*Task:* For every line that contains the string "insertion", pull that line out of the material below.

[Start of section]

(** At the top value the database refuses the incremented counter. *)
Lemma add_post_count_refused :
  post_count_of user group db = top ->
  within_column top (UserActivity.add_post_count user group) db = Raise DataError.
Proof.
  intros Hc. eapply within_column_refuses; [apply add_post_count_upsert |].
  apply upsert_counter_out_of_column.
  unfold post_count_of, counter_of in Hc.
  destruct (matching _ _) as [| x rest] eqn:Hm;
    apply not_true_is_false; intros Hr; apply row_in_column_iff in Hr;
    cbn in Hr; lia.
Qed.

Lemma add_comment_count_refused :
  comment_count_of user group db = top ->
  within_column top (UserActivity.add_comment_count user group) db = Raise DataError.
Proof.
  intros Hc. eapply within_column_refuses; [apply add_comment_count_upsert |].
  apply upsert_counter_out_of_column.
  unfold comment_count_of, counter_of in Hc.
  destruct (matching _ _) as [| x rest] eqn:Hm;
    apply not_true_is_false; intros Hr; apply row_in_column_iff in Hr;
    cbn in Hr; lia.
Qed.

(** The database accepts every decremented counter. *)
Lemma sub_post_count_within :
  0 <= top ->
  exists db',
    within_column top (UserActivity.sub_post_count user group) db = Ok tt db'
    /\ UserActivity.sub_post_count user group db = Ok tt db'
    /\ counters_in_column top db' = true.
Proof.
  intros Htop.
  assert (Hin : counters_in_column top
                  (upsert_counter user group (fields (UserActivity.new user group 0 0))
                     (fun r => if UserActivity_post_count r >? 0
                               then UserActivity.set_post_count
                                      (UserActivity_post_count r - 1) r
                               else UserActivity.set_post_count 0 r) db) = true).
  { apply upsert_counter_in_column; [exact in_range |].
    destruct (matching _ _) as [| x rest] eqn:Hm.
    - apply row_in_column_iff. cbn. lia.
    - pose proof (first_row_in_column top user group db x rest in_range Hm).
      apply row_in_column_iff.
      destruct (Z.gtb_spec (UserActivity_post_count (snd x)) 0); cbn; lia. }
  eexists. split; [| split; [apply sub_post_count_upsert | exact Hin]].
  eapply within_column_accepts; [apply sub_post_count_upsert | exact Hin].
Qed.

[End of section]
[Start of section]

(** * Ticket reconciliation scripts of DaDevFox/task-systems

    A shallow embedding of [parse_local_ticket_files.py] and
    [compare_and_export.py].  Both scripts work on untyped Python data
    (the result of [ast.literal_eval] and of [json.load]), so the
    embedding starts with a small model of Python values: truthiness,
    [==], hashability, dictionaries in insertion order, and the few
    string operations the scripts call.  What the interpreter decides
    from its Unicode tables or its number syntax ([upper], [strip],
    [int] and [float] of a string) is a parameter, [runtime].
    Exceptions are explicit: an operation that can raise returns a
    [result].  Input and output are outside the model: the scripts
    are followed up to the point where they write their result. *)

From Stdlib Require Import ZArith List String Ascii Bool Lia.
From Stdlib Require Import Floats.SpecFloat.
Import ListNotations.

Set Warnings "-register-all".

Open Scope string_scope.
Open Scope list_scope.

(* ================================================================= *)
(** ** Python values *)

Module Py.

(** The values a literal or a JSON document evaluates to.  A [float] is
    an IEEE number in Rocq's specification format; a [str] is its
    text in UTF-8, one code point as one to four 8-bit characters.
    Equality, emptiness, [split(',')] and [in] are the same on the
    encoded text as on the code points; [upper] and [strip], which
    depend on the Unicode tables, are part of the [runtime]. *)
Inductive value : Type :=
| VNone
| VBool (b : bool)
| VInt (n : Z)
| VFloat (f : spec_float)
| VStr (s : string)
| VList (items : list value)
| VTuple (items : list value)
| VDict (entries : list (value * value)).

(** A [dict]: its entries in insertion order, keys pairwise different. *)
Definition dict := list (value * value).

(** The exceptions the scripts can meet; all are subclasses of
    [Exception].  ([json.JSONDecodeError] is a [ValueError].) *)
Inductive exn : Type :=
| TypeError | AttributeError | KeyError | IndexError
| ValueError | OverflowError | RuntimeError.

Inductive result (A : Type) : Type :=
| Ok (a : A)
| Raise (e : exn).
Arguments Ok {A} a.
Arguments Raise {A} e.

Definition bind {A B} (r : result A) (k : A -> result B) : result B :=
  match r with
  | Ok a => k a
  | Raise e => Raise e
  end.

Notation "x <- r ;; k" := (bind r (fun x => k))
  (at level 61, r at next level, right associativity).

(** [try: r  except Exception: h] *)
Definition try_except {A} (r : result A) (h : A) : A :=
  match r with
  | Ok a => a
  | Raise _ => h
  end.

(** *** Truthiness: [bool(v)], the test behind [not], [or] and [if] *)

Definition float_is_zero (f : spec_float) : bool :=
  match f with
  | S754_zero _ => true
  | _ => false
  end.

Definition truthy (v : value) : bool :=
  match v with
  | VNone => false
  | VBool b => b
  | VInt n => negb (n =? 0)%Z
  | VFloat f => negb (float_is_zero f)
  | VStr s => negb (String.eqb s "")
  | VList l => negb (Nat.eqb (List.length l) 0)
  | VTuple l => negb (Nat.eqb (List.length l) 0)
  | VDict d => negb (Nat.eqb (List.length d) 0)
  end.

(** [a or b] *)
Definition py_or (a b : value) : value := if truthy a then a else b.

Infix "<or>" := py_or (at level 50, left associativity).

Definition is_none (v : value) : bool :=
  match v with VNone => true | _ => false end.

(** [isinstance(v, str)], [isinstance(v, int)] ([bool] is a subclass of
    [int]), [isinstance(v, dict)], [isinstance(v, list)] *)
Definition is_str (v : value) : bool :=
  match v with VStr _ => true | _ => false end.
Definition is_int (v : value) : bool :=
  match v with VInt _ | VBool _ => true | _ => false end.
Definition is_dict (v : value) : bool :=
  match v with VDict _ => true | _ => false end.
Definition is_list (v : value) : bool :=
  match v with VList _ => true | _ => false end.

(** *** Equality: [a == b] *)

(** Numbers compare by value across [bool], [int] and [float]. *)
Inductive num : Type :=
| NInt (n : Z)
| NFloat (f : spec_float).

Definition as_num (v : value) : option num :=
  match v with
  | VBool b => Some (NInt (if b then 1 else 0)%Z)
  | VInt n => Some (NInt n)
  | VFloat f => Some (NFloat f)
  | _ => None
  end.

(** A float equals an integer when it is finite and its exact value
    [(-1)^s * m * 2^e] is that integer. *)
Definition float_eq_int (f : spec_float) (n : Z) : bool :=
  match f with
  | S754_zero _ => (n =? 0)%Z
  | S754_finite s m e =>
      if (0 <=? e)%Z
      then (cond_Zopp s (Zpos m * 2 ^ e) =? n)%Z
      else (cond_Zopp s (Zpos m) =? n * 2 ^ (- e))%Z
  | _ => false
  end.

[End of section]

*Exercise response:*
    [==], hashability, dictionaries in insertion order, and the few
(** A [dict]: its entries in insertion order, keys pairwise different. *)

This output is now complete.